A prospective application of the LBDD program SHAFTS is the discovery of novel inhibitors for p90 ribosomal S6 protein kinase 2 (RSK2). Overexpression and aberrant activation of RSK2 have been linked to many human diseases, such as breast cancer, prostate cancer, and human head and neck squamous cell carcinoma69. Using the putative 3D conformations of two weakly binding RSK2 inhibitors with moderate activity as the query templates, 16 compounds with IC50 lower than 20 μmol/L, which would be missed by conventional 2D methods, were identified via chemotype switching directed by the SHAFTS calculation. The most potent hits show low micromolar inhibitory activities specifically for RSK2, and one compound also exhibits potent anti-migration activity in MDA-MB-231 tumor cells70.

In another study, a series of novel small molecule inhibitors of cyclophilin A (CypA) were identified using a de novo drug design approach. CypA plays an essential role in many biological processes, including enhancing the rate of protein folding/unfolding71,72, inhibiting the serine/threonine phosphatase activity of calcineurin73,74, facilitating viral replication and infection75,76, and inducing neuroprotective/neurotrophic effects77,78. In addition, CypA has been reported to be overexpressed exclusively in cancer cells, particularly in solid tumors, suggesting that CypA is an important regulator of carcinogenesis79. The identification of potent, structurally novel small molecule CypA inhibitors is urgently needed, as the most currently available CypA inhibitors are primarily natural products and peptide analogs that may face pharmacokinetic problems. Using the fragment structures of previously discovered CypA inhibitors80 as building blocks, a focused combinatorial library containing 255 molecules was designed using the LD1.051 program. By applying a docking-based virtual screening strategy that targets the binding pocket of CypA, 16 compounds were selected for synthesis and bioassay. According to the experimental results, these compounds all showed high CypA inhibitory activities. The binding affinity and inhibitory activity of the most potent compound among the identified novel CypA inhibitors are approximately 10 times more potent than the best previously known inhibitor81.

Outlook

Great progress has been made in methodology development and the application of computational drug discovery, resulting in a paradigm change in both industry and academics. Taking advantage of computational methods, potent hits can be obtained in a matter of weeks82. Searching for new chemical entities has led to the construction of high quality datasets and libraries that can be optimized for either molecular diversity or similarity. In addition, distributed computing has become more popular in large-scale virtual screening, in part because of increasingly powerful technology6.

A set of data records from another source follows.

Lemma split_join st : halves_ok st → split_halves (join_halves st) = st.
Proof using Hh.
  destruct st as [l r]. intros [Hl Hr]; simpl in *. unfold split_halves. f_equal.
  - rewrite Z.shiftr_lor, Z.shiftr_shiftl_l, Z.sub_diag, Z.shiftl_0_r by lia.
    rewrite (Z.shiftr_div_pow2 r), Z.div_small, Z.lor_0_r by (auto; lia).
    by apply wrap_small.
  - unfold wrap. rewrite <- Z.land_ones by lia. apply Z.bits_inj'. intros i Hi.
    rewrite Z.land_spec, Z.lor_spec, Z.testbit_ones_nonneg, Z.shiftl_spec by lia.
    destruct (Z.ltb_spec i h).
    + rewrite Z.testbit_neg_r, orb_false_l, andb_true_r by lia. done.
    + by rewrite andb_false_r, (in_width_testbit h) by (auto; lia).
Qed.

Lemma join_split input : in_width (2 * h) input → join_halves (split_halves input) = input.
Proof using Hh.
  intros Hin. unfold split_halves, join_halves. apply Z.bits_inj'. intros i Hi.
  rewrite Z.lor_spec, Z.shiftl_spec by lia. unfold wrap.
  destruct (Z.lt_ge_cases i h).
  - rewrite Z.testbit_neg_r, orb_false_l by lia. by rewrite Z.mod_pow2_bits_low.
  - rewrite (Z.mod_pow2_bits_high input), orb_false_r by lia.
    destruct (Z.lt_ge_cases (i - h) h).
    + rewrite Z.mod_pow2_bits_low, Z.shiftr_spec by lia. f_equal; lia.
    + rewrite Z.mod_pow2_bits_high by lia.
      by rewrite (in_width_testbit (2 * h)) by (auto; lia).
Qed.

Lemma forward_round_ok st key : halves_ok st → halves_ok (forward_round st key).
Proof using Hh round_fn_width.
  destruct st as [l r]. intros [Hl Hr]. split; simpl in *; [done|].
  apply lxor_in_width; auto; lia.
Qed.

Lemma inverse_round_ok st key : halves_ok st → halves_ok (inverse_round st key).
Proof using Hh round_fn_width.
  destruct st as [l r]. intros [Hl Hr]. split; simpl in *; [|done].
  apply lxor_in_width; auto; lia.
Qed.

Lemma inverse_forward_round st key : inverse_round (forward_round st key) key = st.
Proof.
  destruct st as [l r]. simpl. by rewrite Z.lxor_assoc, Z.lxor_nilpotent, Z.lxor_0_r.
Qed.

Lemma forward_inverse_round st key : forward_round (inverse_round st key) key = st.
Proof.
  destruct st as [l r]. simpl. by rewrite Z.lxor_assoc, Z.lxor_nilpotent, Z.lxor_0_r.
Qed.

Lemma forward_rounds_ok keys st :
  halves_ok st → halves_ok (fold_left forward_round keys st).
Proof using Hh round_fn_width.
  revert st. induction keys; intros st Hst; simpl; auto using forward_round_ok.
Qed.

Lemma inverse_rounds_ok keys st :
  halves_ok st → halves_ok (fold_left inverse_round keys st).
Proof using Hh round_fn_width.
  revert st. induction keys; intros st Hst; simpl; auto using inverse_round_ok.
Qed.
(* ===== verification/PinCrypto.v ===== *)
(** * PIN-derived keys (src/store/encrypted_store.rs, lines 473-587)

    PBKDF2 and AES-256-GCM come from third-party crates and are parameters, as
    the type class [PinPrimitives]; [PinPrimitivesLaws] states what the code
    relies on.  Randomness drawn from the DRBG is an argument. *)

From S2P Require Import Prelude Pkcs11.

Definition PBKDF2_ITERATIONS : Z := 1000000.
Definition SALT_LEN : nat := 32.
Definition NONCE_LEN : nat := 12.
Definition KEY_LEN : nat := 32.

(** The third-party primitives. *)
Class PinPrimitives := {
  (** [pbkdf2_hmac::<Sha256>(pin, salt, iterations, &mut [u8; 32])] *)
  pbkdf2_hmac_sha256 : bytes → bytes → Z → bytes;
  (** [Aes256Gcm::encrypt] / [decrypt] under a key and a nonce *)
  aes_gcm_encrypt : bytes → bytes → bytes → option bytes;
  aes_gcm_decrypt : bytes → bytes → bytes → option bytes;
}.

Class PinPrimitivesLaws (P : PinPrimitives) := {
  pbkdf2_length pin salt iters :
    length (pbkdf2_hmac_sha256 pin salt iters) = KEY_LEN;
  gcm_decrypts key nonce plain cipher :
    aes_gcm_encrypt key nonce plain = Some cipher →
    aes_gcm_decrypt key nonce cipher = Some plain;
  (** [encrypt] only fails on a plaintext beyond the GCM limit. *)
  gcm_encrypts key nonce plain :
    length key = KEY_LEN → length nonce = NONCE_LEN →
    Z.of_nat (length plain) <= 2 ^ 36 → is_Some (aes_gcm_encrypt key nonce plain);
}.

(** The primitives work on bytes. *)
Class PinPrimitivesBytes (P : PinPrimitives) := {
  pbkdf2_bytes pin salt iters : Forall is_byte pin → Forall is_byte salt →
    Forall is_byte (pbkdf2_hmac_sha256 pin salt iters);
  gcm_bytes key nonce plain cipher :
    Forall is_byte key → Forall is_byte nonce → Forall is_byte plain →
    aes_gcm_encrypt key nonce plain = Some cipher → Forall is_byte cipher;
  gcm_plain_bytes key nonce plain cipher :
    Forall is_byte key → Forall is_byte nonce → Forall is_byte cipher →
    aes_gcm_decrypt key nonce cipher = Some plain → Forall is_byte plain;
}.

Section PinKeys.
Context {P : PinPrimitives}.

(** [derive_key_from_pin]: [fresh] is what the generated salt buffer holds
    when no salt is given. *)
Definition derive_key_from_pin (pin : bytes) (salt : option bytes)
    (iterations : option Z) (fresh : bytes) : bytes * bytes :=
  let salt_bytes := match salt with Some s => s | None => fresh end in
  let iters := default PBKDF2_ITERATIONS iterations in
  (pbkdf2_hmac_sha256 pin salt_bytes iters, salt_bytes).

(** [verify_pin_pbkdf2]. *)
Definition verify_pin_pbkdf2 (stored_hash pin : bytes) (iterations : option Z) : bool :=
  if negb (length stored_hash =? SALT_LEN + KEY_LEN)%nat then false
  else
    let salt := take SALT_LEN stored_hash in
    let stored_key := drop SALT_LEN stored_hash in
    let derived_key := (derive_key_from_pin pin (Some salt) iterations []).1 in
    bool_decide (stored_key = derived_key).

(** [hash_pin_pbkdf2]. *)
Definition hash_pin_pbkdf2 (pin : bytes) (iterations : option Z) (fresh : bytes) : bytes :=
  let '(derived_key, salt) := derive_key_from_pin pin None iterations fresh in
  salt ++ derived_key.

(** [wrap_key]: [nonce] is the outcome of drawing [NONCE_LEN] DRBG bytes. *)
Definition wrap_key (kek key : bytes) (nonce : HsmResult bytes) : HsmResult bytes :=
  let? nonce_bytes := nonce in
  match aes_gcm_encrypt kek nonce_bytes key with
  | None => Err GeneralError
  | Some ciphertext => Ok (nonce_bytes ++ ciphertext)
  end.

(** [unwrap_key]. *)
Definition unwrap_key (kek wrapped : bytes) : HsmResult bytes :=
  if (length wrapped <? NONCE_LEN)%nat then Err EncryptedDataInvalid
  else
    let nonce := take NONCE_LEN wrapped in
    let ciphertext := drop NONCE_LEN wrapped in
    match aes_gcm_decrypt kek nonce ciphertext with
    | None => Err EncryptedDataInvalid
    | Some plaintext =>
      if negb (length plaintext =? KEY_LEN)%nat then Err EncryptedDataInvalid
      else Ok plaintext
    end.

Context {L : PinPrimitivesLaws P}.

(** A PIN verifies against the hash of another exactly when the two derive
    the same key under the hash's salt. *)
Lemma verify_hash_pin pin pin' iters fresh :
  length fresh = SALT_LEN →
  verify_pin_pbkdf2 (hash_pin_pbkdf2 pin iters fresh) pin' iters
  = bool_decide ((derive_key_from_pin pin (Some fresh) iters []).1
                 = (derive_key_from_pin pin' (Some fresh) iters []).1).
Proof using L.
  intros Hlen. unfold verify_pin_pbkdf2, hash_pin_pbkdf2. simpl.
  rewrite length_app, Hlen, pbkdf2_length. simpl.
  by rewrite take_app_length', drop_app_length' by done.
Qed.

Lemma verify_hash_same pin iters fresh :
  length fresh = SALT_LEN →
  verify_pin_pbkdf2 (hash_pin_pbkdf2 pin iters fresh) pin iters = true.
Proof using L. intros. rewrite verify_hash_pin by done. by apply bool_decide_eq_true. Qed.

Lemma unwrap_wrap_key kek key nonce wrapped :
  length key = KEY_LEN → (∀ n, nonce = Ok n → length n = NONCE_LEN) →
  wrap_key kek key nonce = Ok wrapped → unwrap_key kek wrapped = Ok key.
Proof using L.
  intros Hkey Hnonce. unfold wrap_key. destruct nonce as [n|e]; [|done].
  specialize (Hnonce _ eq_refl).
  destruct (aes_gcm_encrypt kek n key) as [c|] eqn:Henc; [|done]. intros [= <-].
  unfold unwrap_key. rewrite length_app, Hnonce.
  destruct (Nat.ltb_spec (NONCE_LEN + length c) NONCE_LEN); [lia|].
  rewrite take_app_length', drop_app_length' by done.
  rewrite (gcm_decrypts _ _ _ _ Henc), Hkey. by rewrite Nat.eqb_refl.
Qed.

Lemma wrap_key_succeeds kek key n :
  length kek = KEY_LEN → length key = KEY_LEN → length n = NONCE_LEN →
  is_ok (wrap_key kek key (Ok n)) = true.
Proof using L.
  intros Hkek Hkey Hn. unfold wrap_key.
  destruct (gcm_encrypts kek n key) as [c ->]; [done|done| |done]. by rewrite Hkey.
Qed.

Lemma length_unwrap_key kek wrapped key :
  unwrap_key kek wrapped = Ok key → length key = KEY_LEN.
Proof.
  unfold unwrap_key. intros. split_tests. bool_to_prop. by apply Nat.eqb_eq.
Qed.

Context {B : PinPrimitivesBytes P}.

Lemma hash_pin_bytes pin iters fresh :
  Forall is_byte pin → Forall is_byte fresh →
  Forall is_byte (hash_pin_pbkdf2 pin iters fresh).
Proof using B.
  intros. unfold hash_pin_pbkdf2. simpl. apply Forall_app. split; [done|].
  by apply pbkdf2_bytes.
Qed.

Lemma wrap_key_bytes kek key n wrapped :
  Forall is_byte kek → Forall is_byte key → Forall is_byte n →
  wrap_key kek key (Ok n) = Ok wrapped → Forall is_byte wrapped.
Proof using B.
  unfold wrap_key. destruct (aes_gcm_encrypt kek n key) eqn:E; [|done].
  intros ??? [= <-]. apply Forall_app. split; [done|]. by apply (gcm_bytes kek n key).
Qed.

Lemma unwrap_key_bytes kek wrapped key :
  Forall is_byte kek → Forall is_byte wrapped →
  unwrap_key kek wrapped = Ok key → Forall is_byte key.
Proof using B.
  unfold unwrap_key. intros Hk Hw H. split_tests.
  eapply gcm_plain_bytes; [| | |done]; auto using Forall_take, Forall_drop.
Qed.
End PinKeys.

#[export] Hint Resolve hash_pin_bytes wrap_key_bytes unwrap_key_bytes pbkdf2_bytes : hsm.

(** A toy instance, on which the laws hold: the key is the PIN padded to its
    length, the tag the key itself. *)
Definition toy_key (pin : bytes) : bytes :=
  take KEY_LEN (pin ++ replicate KEY_LEN 0).

Definition toy_primitives : PinPrimitives := {|
  pbkdf2_hmac_sha256 pin _ _ := toy_key pin;
  aes_gcm_encrypt key _ plain := Some (key ++ plain);
  aes_gcm_decrypt key _ cipher :=
    if bool_decide (take (length key) cipher = key)
    then Some (drop (length key) cipher) else None;
|}.

#[export] Instance toy_primitives_laws : PinPrimitivesLaws toy_primitives.
Proof.
  split.
  - intros. unfold pbkdf2_hmac_sha256; simpl. unfold toy_key.
    rewrite length_take, length_app, length_replicate. unfold KEY_LEN. lia.
  - intros key nonce plain cipher [= <-]. simpl.
    rewrite take_app_length, drop_app_length. by rewrite bool_decide_eq_true_2.
  - intros. by eexists.
Defined.

#[export] Instance toy_primitives_bytes : PinPrimitivesBytes toy_primitives.
Proof.
  split.
  - intros. apply Forall_take, Forall_app. split; [done|].
    apply Forall_replicate. unfold is_byte. lia.
  - intros key nonce plain cipher ??? [= <-]. by apply Forall_app.
  - intros key nonce plain cipher Hk Hn Hc. simpl. case_bool_decide; [|done].
    intros [= <-]. by apply Forall_drop.
Defined.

Although it is apparent that computational drug discovery methods have great potential, one should not rely on computational techniques in a black box manner and should beware of the Garbage In-Garbage Out (GIGO) phenomenon. The in silico components in research must still be coupled with experiment resources, and computational discovery tools are not substitutions for the more important in cerebro component9,83,84. In the future, in addition to increasing the accuracy and effectiveness of existing technologies, the most important tendency in computational drug discovery field will be the integration of computational chemistry and biology together with chemoinformatics and bioinformatics, which will result in a new field known as pharmacoinformatics14,85. Inspired by the completion of the human genome and numerous pathogen genomes, great efforts will be made to understand the role of gene products in order to exploit their functions, which could be of great help for discovering new drug targets86. Computational methods involving target identification will become more attention-getting87,88, and designed small molecules will also be extensively used as probes for functional research89,90.